#### EXTRACTED RECORDS ####

Definition send_files_to_native_lan_peer (env : Env) (st : DaemonState) (peer_ref : rstring) (paths : list path) : AM unit :=
  peers ← lift (map_err (λ _, internal_status "native discovery")
                  (discover error_text (e_deadline env) (e_browse env) (ds_fingerprint st)));
  peer ← lift (map_err (λ _, refuse NotFoundCode "native peer") (resolve_peer_ref peers peer_ref));
  fingerprint ← lift (parse_or_refuse (nl_fingerprint peer) "invalid native peer fingerprint");
  found ← store_read (λ s, get s fingerprint) "failed to read trusted peer";
  trusted ← lift (ok_or found (refuse PermissionDenied "native peer is not trusted"));
  expected ← lift (native_wan_certificate_fingerprint trusted);
  advertised ← lift (ok_or (nl_native_certificate_fingerprint peer)
                       (refuse FailedPrecondition "native peer did not advertise certificate metadata"));
  _ ← lift (ensure (bool_decide (advertised = expected))
              (refuse PermissionDenied "native peer certificate fingerprint mismatch"));
  outgoing env (ToNative (native_lan_url peer) paths expected).

Definition normalize_localsend_peer_ref (value : rstring) : rstring :=
  filter (λ ch, ch ≠ 58 ∧ ch ≠ 45) value ≫= char_to_lowercase.

Definition localsend_peer_matches (peer_ref : rstring) (peer : LocalSendLanPeer) : bool :=
  bool_decide (normalize_localsend_peer_ref (lan_fingerprint peer) = normalize_localsend_peer_ref peer_ref)
  || eq_ignore_ascii_case (lan_alias peer) peer_ref.

Definition resolve_localsend_lan_peer (env : Env) (peer_ref : rstring) : AM LocalSendLanPeer :=
  if bool_decide (normalize_localsend_peer_ref peer_ref = []) then
    fail (refuse InvalidArgument "LocalSend peer is required")
  else
    peers ← scan_and_cache env;
    match filter (λ peer, localsend_peer_matches peer_ref peer = true) peers with
    | [] => fail (refuse NotFoundCode "LocalSend LAN peer was not discovered")
    | [peer] => mret peer
    | _ => fail (refuse FailedPrecondition "LocalSend LAN peer is ambiguous; use its fingerprint")
    end.

(** [LocalSendClient::new] and [LocalSendClient::pinned] *)
Definition localsend_client (env : Env) : AM unit :=
  match e_client env with Some error => fail (mkStatus Internal error) | None => mret tt end.

Definition send_files_to_localsend_lan_peer (env : Env) (peer_ref : rstring) (paths : list path) : AM unit :=
  peer ← resolve_localsend_lan_peer env peer_ref;
  let url := lan_protocol peer ++ str "://" ++ lan_source_ip peer ++ 58 :: show_dec (lan_port peer) in
  _ ← localsend_client env;
  outgoing env (ToLocalSend url (Some (lan_fingerprint peer)) paths).

Definition send_files_to_wan_peer (env : Env) (st : DaemonState) (fingerprint : rstring) (paths : list path) : AM unit :=
  let wan := ac_wan (ds_config st) in
  _ ← lift (ensure (wc_enabled wan && bool_decide (is_Some (wc_rendezvous_url wan)))
              (refuse FailedPrecondition "WAN rendezvous is not configured"));
  fingerprint ← lift (parse_or_refuse fingerprint "invalid WAN peer fingerprint");
  found ← store_read (λ s, get s fingerprint) "failed to read trusted peer";
  peer ← lift (ok_or found (refuse NotFoundCode "trusted peer not found"));
  expected ← lift (native_wan_certificate_fingerprint peer);
  candidates ← lift (map_err (mkStatus Internal) (lookup_peer_candidates (e_lookup env (pr_pubkey peer))));
  outgoing env (ToCandidates candidates paths expected).

Definition send_to_target (env : Env) (st : DaemonState) (native : bool) (target : Target) (paths : list path) : AM unit :=
  match target with
  | LocalsendUrl url => outgoing env (ToLocalSend url None paths)
  | NativeUrl _ => fail (refuse FailedPrecondition "native URL sends require pinned certificate metadata")
  | PeerFingerprint peer =>
    if native then send_files_to_native_lan_peer env st peer paths
    else send_files_to_localsend_lan_peer env peer paths
  | WanPeer fingerprint => send_files_to_wan_peer env st fingerprint paths
  end.

(** [match result { Ok(()) => ..., Err(status) => ... }]: the last event. *)
Definition report (env : Env) (transfer_id : rstring) (m : AM unit) : AM rstring := λ w,
  match m w with
  | (Ok _, w') => (_ ← emit env (TransferCompleted transfer_id); mret transfer_id) w'
  | (Err status, w') =>
    (_ ← emit env (TransferFailed transfer_id (code_name (st_code status)) (st_message status)); fail status) w'
  | (Panic, w') => (Panic, w')
  end.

####

- _WORK ITEM_
Copy out, from the data above, each line where the string "rstring" is present.

- _ANSWER TO THIS PROBLEM_
Definition send_files_to_native_lan_peer (env : Env) (st : DaemonState) (peer_ref : rstring) (paths : list path) : AM unit :=
Definition normalize_localsend_peer_ref (value : rstring) : rstring :=
Definition localsend_peer_matches (peer_ref : rstring) (peer : LocalSendLanPeer) : bool :=
Definition resolve_localsend_lan_peer (env : Env) (peer_ref : rstring) : AM LocalSendLanPeer :=
Definition send_files_to_localsend_lan_peer (env : Env) (peer_ref : rstring) (paths : list path) : AM unit :=
Definition send_files_to_wan_peer (env : Env) (st : DaemonState) (fingerprint : rstring) (paths : list path) : AM unit :=
Definition report (env : Env) (transfer_id : rstring) (m : AM unit) : AM rstring := λ w,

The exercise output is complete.